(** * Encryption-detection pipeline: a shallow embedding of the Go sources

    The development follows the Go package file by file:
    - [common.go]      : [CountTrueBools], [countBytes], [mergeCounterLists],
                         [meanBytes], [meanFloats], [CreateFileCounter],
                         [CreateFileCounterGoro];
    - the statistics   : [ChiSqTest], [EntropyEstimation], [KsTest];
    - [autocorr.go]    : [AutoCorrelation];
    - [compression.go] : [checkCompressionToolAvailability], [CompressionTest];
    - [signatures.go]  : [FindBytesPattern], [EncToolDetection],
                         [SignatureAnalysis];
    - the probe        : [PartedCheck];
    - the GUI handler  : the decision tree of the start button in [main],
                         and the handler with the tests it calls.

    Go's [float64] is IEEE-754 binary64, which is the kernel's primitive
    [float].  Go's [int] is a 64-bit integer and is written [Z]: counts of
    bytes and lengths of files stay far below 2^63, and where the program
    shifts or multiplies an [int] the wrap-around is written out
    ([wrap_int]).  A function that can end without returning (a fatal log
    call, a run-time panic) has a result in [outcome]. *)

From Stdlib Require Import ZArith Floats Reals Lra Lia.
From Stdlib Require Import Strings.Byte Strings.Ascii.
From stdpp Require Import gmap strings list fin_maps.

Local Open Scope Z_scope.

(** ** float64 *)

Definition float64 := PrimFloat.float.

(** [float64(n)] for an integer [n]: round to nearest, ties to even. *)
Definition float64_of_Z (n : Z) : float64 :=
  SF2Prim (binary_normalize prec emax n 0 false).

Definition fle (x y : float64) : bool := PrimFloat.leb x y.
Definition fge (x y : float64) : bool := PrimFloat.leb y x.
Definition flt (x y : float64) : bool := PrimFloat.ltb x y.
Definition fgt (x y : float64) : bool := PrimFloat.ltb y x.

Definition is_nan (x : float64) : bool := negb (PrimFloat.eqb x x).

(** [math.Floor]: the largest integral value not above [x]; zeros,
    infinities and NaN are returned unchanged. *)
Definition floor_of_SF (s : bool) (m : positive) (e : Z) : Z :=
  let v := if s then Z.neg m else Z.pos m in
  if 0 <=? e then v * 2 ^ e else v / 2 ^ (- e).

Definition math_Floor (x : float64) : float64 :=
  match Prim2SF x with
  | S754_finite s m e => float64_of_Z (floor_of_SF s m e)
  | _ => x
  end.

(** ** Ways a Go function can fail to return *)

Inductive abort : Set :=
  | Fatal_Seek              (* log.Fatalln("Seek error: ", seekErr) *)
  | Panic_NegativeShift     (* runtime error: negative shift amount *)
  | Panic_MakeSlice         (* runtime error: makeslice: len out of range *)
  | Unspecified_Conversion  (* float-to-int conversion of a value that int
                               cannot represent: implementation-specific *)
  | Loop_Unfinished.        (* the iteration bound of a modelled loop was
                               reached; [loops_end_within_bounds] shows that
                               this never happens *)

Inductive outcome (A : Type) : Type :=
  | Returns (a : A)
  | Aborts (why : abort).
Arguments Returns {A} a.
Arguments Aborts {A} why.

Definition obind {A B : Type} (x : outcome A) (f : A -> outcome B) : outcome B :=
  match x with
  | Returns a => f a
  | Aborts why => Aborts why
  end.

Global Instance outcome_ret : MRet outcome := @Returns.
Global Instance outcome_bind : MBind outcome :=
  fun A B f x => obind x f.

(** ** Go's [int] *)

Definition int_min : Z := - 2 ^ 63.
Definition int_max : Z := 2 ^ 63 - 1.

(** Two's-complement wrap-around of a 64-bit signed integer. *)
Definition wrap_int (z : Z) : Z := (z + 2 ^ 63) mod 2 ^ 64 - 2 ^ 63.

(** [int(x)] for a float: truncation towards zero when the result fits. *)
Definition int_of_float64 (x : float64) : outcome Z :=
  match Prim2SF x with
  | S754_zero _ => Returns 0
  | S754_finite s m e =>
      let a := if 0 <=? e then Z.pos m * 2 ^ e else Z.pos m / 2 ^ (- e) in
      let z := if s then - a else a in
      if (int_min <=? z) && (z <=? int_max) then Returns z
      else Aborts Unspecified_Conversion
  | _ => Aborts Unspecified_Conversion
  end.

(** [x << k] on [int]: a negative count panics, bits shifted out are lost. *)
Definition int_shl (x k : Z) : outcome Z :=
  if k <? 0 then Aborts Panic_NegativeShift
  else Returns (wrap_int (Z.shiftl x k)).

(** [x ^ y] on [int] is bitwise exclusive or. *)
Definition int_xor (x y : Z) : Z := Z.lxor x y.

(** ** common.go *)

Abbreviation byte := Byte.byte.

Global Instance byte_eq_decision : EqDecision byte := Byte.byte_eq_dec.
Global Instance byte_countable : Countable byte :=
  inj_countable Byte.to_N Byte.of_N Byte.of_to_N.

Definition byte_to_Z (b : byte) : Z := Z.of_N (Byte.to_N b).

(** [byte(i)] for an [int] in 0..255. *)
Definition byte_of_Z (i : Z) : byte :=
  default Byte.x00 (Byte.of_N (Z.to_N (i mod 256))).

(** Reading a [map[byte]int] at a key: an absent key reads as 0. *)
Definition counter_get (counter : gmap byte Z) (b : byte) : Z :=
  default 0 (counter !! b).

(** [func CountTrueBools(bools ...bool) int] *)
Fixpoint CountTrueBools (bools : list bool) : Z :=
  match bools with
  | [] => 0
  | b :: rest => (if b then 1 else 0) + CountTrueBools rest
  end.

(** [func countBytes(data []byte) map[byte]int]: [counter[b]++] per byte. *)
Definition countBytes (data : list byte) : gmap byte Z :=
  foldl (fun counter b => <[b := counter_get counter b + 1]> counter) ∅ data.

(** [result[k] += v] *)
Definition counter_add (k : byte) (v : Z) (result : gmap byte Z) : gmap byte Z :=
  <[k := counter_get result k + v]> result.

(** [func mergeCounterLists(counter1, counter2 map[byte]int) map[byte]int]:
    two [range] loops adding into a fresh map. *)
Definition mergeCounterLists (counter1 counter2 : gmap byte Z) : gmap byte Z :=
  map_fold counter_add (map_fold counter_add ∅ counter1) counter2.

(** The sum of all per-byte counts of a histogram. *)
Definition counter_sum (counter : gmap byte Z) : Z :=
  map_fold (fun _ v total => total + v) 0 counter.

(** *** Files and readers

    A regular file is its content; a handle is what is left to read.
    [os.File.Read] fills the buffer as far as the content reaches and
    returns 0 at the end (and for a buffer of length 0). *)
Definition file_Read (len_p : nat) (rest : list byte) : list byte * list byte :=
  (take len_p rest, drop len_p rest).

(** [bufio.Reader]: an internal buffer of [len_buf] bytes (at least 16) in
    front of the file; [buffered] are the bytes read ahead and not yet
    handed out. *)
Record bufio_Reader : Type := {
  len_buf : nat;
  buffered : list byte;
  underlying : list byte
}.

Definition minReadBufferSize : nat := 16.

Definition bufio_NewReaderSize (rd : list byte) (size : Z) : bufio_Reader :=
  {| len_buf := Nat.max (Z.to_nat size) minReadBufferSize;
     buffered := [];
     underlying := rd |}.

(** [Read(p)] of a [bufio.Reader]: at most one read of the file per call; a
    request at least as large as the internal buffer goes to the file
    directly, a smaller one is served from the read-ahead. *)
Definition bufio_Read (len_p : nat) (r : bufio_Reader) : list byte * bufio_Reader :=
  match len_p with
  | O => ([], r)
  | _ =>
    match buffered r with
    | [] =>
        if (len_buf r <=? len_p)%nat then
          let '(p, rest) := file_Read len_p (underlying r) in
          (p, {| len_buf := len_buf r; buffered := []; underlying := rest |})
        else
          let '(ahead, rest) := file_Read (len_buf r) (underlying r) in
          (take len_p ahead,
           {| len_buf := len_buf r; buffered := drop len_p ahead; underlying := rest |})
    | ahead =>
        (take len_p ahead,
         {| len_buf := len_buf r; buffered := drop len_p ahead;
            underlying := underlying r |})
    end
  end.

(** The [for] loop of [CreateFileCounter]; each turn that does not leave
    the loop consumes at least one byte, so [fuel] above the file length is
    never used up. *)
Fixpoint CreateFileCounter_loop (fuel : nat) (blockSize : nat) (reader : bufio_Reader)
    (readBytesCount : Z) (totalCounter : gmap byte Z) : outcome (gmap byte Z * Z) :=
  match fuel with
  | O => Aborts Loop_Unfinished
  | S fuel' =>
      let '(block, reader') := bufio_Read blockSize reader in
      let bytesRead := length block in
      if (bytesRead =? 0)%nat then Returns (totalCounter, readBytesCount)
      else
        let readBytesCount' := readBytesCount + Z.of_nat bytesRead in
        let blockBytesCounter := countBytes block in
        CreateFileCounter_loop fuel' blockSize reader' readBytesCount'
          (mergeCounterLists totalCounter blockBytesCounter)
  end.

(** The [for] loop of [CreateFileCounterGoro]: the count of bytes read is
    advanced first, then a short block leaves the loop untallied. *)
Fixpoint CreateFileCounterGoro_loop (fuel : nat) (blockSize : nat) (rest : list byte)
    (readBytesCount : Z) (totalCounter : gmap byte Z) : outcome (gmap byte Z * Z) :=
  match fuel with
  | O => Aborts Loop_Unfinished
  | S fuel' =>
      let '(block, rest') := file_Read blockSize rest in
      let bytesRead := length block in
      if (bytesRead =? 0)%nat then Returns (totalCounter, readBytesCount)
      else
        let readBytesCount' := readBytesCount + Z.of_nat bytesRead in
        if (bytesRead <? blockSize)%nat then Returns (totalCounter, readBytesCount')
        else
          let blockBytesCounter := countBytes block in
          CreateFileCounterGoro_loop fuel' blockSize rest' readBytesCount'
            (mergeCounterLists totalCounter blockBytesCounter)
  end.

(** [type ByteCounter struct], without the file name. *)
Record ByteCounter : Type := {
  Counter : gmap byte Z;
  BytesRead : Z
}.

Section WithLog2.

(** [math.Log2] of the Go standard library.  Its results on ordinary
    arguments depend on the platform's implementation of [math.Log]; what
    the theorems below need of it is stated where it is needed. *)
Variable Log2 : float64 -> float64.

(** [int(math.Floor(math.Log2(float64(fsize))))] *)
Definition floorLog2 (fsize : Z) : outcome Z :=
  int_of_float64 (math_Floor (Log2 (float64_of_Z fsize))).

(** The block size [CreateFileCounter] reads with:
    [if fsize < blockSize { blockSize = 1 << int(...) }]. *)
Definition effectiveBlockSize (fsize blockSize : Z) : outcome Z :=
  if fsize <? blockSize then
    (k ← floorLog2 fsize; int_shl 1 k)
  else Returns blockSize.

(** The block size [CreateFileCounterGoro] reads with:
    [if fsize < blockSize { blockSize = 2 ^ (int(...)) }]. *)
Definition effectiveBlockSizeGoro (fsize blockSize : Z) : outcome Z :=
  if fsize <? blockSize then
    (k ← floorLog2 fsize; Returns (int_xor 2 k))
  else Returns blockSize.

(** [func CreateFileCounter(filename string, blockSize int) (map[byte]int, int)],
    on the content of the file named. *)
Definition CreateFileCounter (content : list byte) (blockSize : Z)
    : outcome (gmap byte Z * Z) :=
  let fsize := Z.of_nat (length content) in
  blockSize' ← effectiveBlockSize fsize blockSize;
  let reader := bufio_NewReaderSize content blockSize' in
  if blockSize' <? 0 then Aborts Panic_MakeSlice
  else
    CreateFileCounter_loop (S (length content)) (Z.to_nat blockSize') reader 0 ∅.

----

Produce an exact repeat of the lines from the one containing "blockSize' ← effectiveBlockSize" through the last line of the data, and nothing more.

  blockSize' ← effectiveBlockSize fsize blockSize;
  let reader := bufio_NewReaderSize content blockSize' in
  if blockSize' <? 0 then Aborts Panic_MakeSlice
  else
    CreateFileCounter_loop (S (length content)) (Z.to_nat blockSize') reader 0 ∅.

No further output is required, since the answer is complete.